(Stored data)
(** * Klondike solitaire: the game-state engine of [src/pages/game/Game.tsx]

    A shallow embedding of the engine inside the [Game] component (the
    second, history-aware listing of the file): card model, deal, rule
    predicates, move executor, stock/waste draw, undo history and the
    event handlers that validate and then execute a move.

    Conventions of the embedding.
    - A JavaScript array is a [list]; its top is the last element.
    - The pile identifier strings ['stock'], ['waste'], ['foundation-i'] and
      ['tableau-i'] are represented in parsed form by [PileId]; the tests
      [=== 'waste'] and [startsWith('tableau-')] become pattern matching.
    - The component's [useState] cells are the fields of [Store].  A handler
      is a function of the store that was rendered (its closure: the source
      reads [gameState], [selectedCard], ... from it) and queues updates
      ([Upd]); applying the queued updates to a store ([render]) gives the
      store of the next render.
    - React calls the queued updater functions during the next render, cell
      by cell in the order of the [useState] calls: the updaters of
      [gameState] (the first cell) run before those of [gameHistory] (the
      fourth).  The copy that [saveGameState] pushes is made inside such an
      updater, so it is made after the [setGameState] updaters of the same
      batch have run.  (This is the order React documents.  React may also
      call the first updater queued on an idle component at once, while the
      handler is still running; it does not promise to, and the source does
      not depend on it anywhere else.)
    - The cards of a state are values.  An updater that assigns
      [card.faceUp = true] writes to an object that the [gameState] of the
      render still holds; the write shows in the state the updater returns
      and is recorded, by pile and index, in the batch ([written]), where
      the snapshot finds it.  Within a batch a pile of the pending state
      shares its card objects with the render's state index by index: the
      updaters that write only drop cards from the end of a pile or append
      to one, and the batches of the page hold one such updater, or the
      same [moveCard] twice when a click on a foundation card bubbles.
    - An uncaught [TypeError] (an index outside an array) is [None].
    - The pointer-drag effect, which repeats the placement logic of
      [handleDrop] inline, comes with cells of its own ([DragStore]); the
      drag positions and the settings are not embedded. *)

From stdpp Require Import numbers list strings.
From Stdlib Require Import DecimalString.
(** [d.get(key, default)] *)
Fixpoint dict_get (d : StudentRecord) (key : string) (default : Cell) : Cell :=
  match d with
  | [] => default
  | (k, v) :: d' => if String.eqb k key then v else dict_get d' key default
  end.

(** The cell of [row] under the column of index [j]; a short row reads as
    missing there. *)
Definition cell_at (j : nat) (row : list Cell) : Cell := nth j row CNaN.

(** The key both sides of the comparison are reduced to:
    [str(x).strip().lower()]. *)
Definition normalize (s : string) : string := PyStr.lower (PyStr.strip s).

(** One entry of the boolean mask [series == reg_no] of [find_student],
    where [series = df[col].astype(str).str.strip().str.lower()] and [key]
    is the already normalised query. *)
Definition cell_matches (key : string) (j : nat) (row : list Cell) : bool :=
  String.eqb (normalize (py_str (cell_at j row))) key.

(** The loop [for col in df.columns] of [find_student], over the indices of
    the columns still to visit: [match = df[series == reg_no]], and the
    first row of the first non-empty [match] is returned. *)
Fixpoint find_in_columns (df : DataFrame) (key : string) (js : list nat)
  : option StudentRecord :=
  match js with
  | [] => None
  | j :: js' =>
      match filter (cell_matches key j) (rows df) with
      | [] => find_in_columns df key js'
      | row :: _ => Some (to_dict (columns df) row)
      end
  end.

(** [find_student(df, reg_no)] *)
Definition find_student (df : DataFrame) (reg_no : string) : option StudentRecord :=
  find_in_columns df (normalize reg_no) (seq 0 (List.length (columns df))).

(** ** Configuration, the outside world, and the state between runs *)

(** The module-level constants read from [st.secrets] (lines 15-26).
    [AES_PASSWORD], [BUFFER_SIZE] and [CERT_IMAGE] only reach the
    decryption and PDF libraries, which are part of the world below. *)
Record Config : Type := mkConfig {
  AES_FILE : string;
  ADMIN_PASSWORD : string;
  VIDEO_URL : string;
  VIDEO_DURATION : Z;             (* seconds *)
  SUBJECT : string
}.
(** * Hal.c of the MSP-EXP430F5438A platform: event dispatcher, serial
      transport, transport watchdog and periodic tick.

    The C functions of [Hal.c] are embedded as computations of a small
    state monad over the machine state: the memory-mapped registers the
    file touches, its four static variables, the state of the external
    message codec ([Em_Message_*], declared in [Em_Message.h]) and a log of
    the calls and pin writes the code performs, each entry carrying the
    machine state in which it happened.

    What lies outside the file is modelled as follows.
    - The codec is a parameter: each entry point maps the codec's state to
      its result and new state, and may call [Em_Hal_watchOn],
      [Em_Hal_watchOff] and [Em_Hal_reset] back.
    - A handler of the application, and the codec's [Em_Message_dispatch],
      are external functions: the dispatcher's call is logged, and the
      called function is taken to leave the variables and registers of
      this file as they are.
    - The hardware is modelled twice.  In runs that keep [GIE] set a
      request is served at once ([hw_step]).  Where the code masks
      interrupts a request is a flag that the hardware latches ([latch])
      and that waits until the flag, its enable bit and [GIE] are all set
      ([serve]).
    - No time passes in a routine: the timer moves only with the input
      [InTick].  Statements that count ticks are for runs in which no
      routine busy-waits.
    [Hal_init], whose oscillator loop depends on the hardware, and the
    trap for unused vectors are not embedded. *)

From Stdlib Require Import ZArith Lia List Bool Sorted.
From stdpp Require Import base list.
Import ListNotations.
Local Open Scope Z_scope.

(** ** Machine integers *)

Definition wrap8 (z : Z) : Z := z mod 2 ^ 8.
Definition wrap16 (z : Z) : Z := z mod 2 ^ 16.

(** ** Constants of the device header [msp430.h]

    The header is not part of the sources; the values are those of the
    MSP430F5438A (SLAU208: status register, Timer_A, USCI). *)

Definition BIT0 : Z := 0x01.
Definition BIT1 : Z := 0x02.
Definition BIT2 : Z := 0x04.
Definition BIT3 : Z := 0x08.
Definition BIT6 : Z := 0x40.
Definition GIE : Z := 0x0008.
Definition CPUOFF : Z := 0x0010.
Definition SCG0 : Z := 0x0040.
Definition SCG1 : Z := 0x0080.
Definition LPM3_bits : Z := SCG1 + SCG0 + CPUOFF.
Definition CCIE : Z := 0x0010.
Definition UCRXIFG : Z := 0x01.
Definition UCTXIFG : Z := 0x02.
Definition UCRXIE : Z := 0x01.
Definition UCTXIE : Z := 0x02.

(** ** Constants of [Hal.c] *)

Definition MCLK_TICKS_PER_MS : Z := 1000.
Definition ACLK_TICKS_PER_SECOND : Z := 32768.
(** [UART_WATCHDOG_PERIOD] is [(ACLK_TICKS_PER_SECOND * 250) / 1000],
    evaluated in [long] arithmetic. *)
Definition UART_WATCHDOG_PERIOD : Z := Z.quot (ACLK_TICKS_PER_SECOND * 250) 1000.
Definition BUTTON_DEBOUNCE_MSECS : Z := 100.

Definition NUM_HANDLERS : Z := 3.
Definition BUTTON_HANDLER_ID : Z := 0.
Definition TICK_HANDLER_ID : Z := 1.
Definition DISPATCH_HANDLER_ID : Z := 2.

(** ** Registers *)

(** The special-function registers read or written by the embedded
    functions.  [IRQ_SR] is not a register of its own: it is the copy of
    [SR] that the hardware pushes on the stack when an interrupt is
    accepted, which [WAKEUP()] edits and [RETI] pops. *)
Inductive Reg : Type :=
| SR | IRQ_SR
| TA1R | TA1CCR0 | TA1CCTL0 | TA1CCR1 | TA1CCTL1
| P1OUT | P1IFG
| P2IN | P2DIR | P2REN | P2OUT | P2IES | P2IFG | P2IE
| UCA2IFG | UCA2IE | UCA2RXBUF | UCA2TXBUF.

Definition Reg_eq_dec (a b : Reg) : {a = b} + {a <> b}.
Proof. decide equality. Defined.

(** Port and USCI registers are bytes, the others 16-bit words. *)
Definition is_byte (r : Reg) : bool :=
  match r with
  | P1OUT | P1IFG | P2IN | P2DIR | P2REN | P2OUT | P2IES | P2IFG | P2IE
  | UCA2IFG | UCA2IE | UCA2RXBUF | UCA2TXBUF => true
  | _ => false
  end.

Definition trunc (r : Reg) (v : Z) : Z :=
  if is_byte r then wrap8 v else wrap16 v.

Definition RegFile : Type := Reg -> Z.

Definition rf_write (r : Reg) (v : Z) (f : RegFile) : RegFile :=
  fun r' => if Reg_eq_dec r r' then trunc r v else f r'.

(** ** Handlers, the static variables and the machine *)

(** A [Hal_Handler] is a pointer to a [void (void)] function: the file's own
    [buttonHandler], the codec's [Em_Message_dispatch], or a function of the
    application.  The null pointer is [None]. *)
Inductive Handler : Type :=
| fn_buttonHandler
| fn_Em_Message_dispatch
| fn_app (n : nat).

Record Hal : Type := mkHal {
  regs : RegFile;
  appButtonHandler : option Handler;
  handlerEvents : Z;
  clockTick : Z;
  handlerTab : list (option Handler)
}.

Definition set_regs (v : RegFile) (h : Hal) : Hal :=
  mkHal v (appButtonHandler h) (handlerEvents h) (clockTick h) (handlerTab h).
Definition set_appButtonHandler (v : option Handler) (h : Hal) : Hal :=
  mkHal (regs h) v (handlerEvents h) (clockTick h) (handlerTab h).
Definition set_handlerEvents (v : Z) (h : Hal) : Hal :=
  mkHal (regs h) (appButtonHandler h) v (clockTick h) (handlerTab h).
Definition set_clockTick (v : Z) (h : Hal) : Hal :=
  mkHal (regs h) (appButtonHandler h) (handlerEvents h) v (handlerTab h).
Definition set_handlerTab (v : list (option Handler)) (h : Hal) : Hal :=
  mkHal (regs h) (appButtonHandler h) (handlerEvents h) (clockTick h) v.

(** What the code does that is visible from outside the file. *)
Inductive Event : Type :=
| EvHandler (id : Z) (h : Handler)   (* handlerTab[id]() *)
| EvAppButton (h : Handler)          (* appButtonHandler() *)
| EvPost (id : Z)                    (* postEvent(id) *)
| EvDelayCycles (n : Z)              (* __delay_cycles(n) *)
| EvStartRx                          (* Em_Message_startRx() *)
| EvAddByte (b : Z)                  (* Em_Message_addByte(b) *)
| EvGetByte                          (* Em_Message_getByte(&b) *)
| EvStartTx                          (* Em_Message_startTx() *)
| EvRestart                          (* Em_Message_restart() *)
| EvRxAck (level : bool)             (* EAP_RX_ACK_SET() / EAP_RX_ACK_CLR() *)
| EvTxBuf (b : Z)                    (* EAP_TX_BUF = b *)
| EvSleep                            (* SLEEP() *)
| EvWakeup.                          (* WAKEUP() *)

Definition Event_eq_dec (a b : Event) : {a = b} + {a <> b}.
Proof. repeat decide equality. Defined.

AIM OF THE TASK: Identify all lines in the records above with the word "same".

WORKED SOLUTION:
      updater, so it is made after the [setGameState] updaters of the same
      same [moveCard] twice when a click on a foundation card bubbles.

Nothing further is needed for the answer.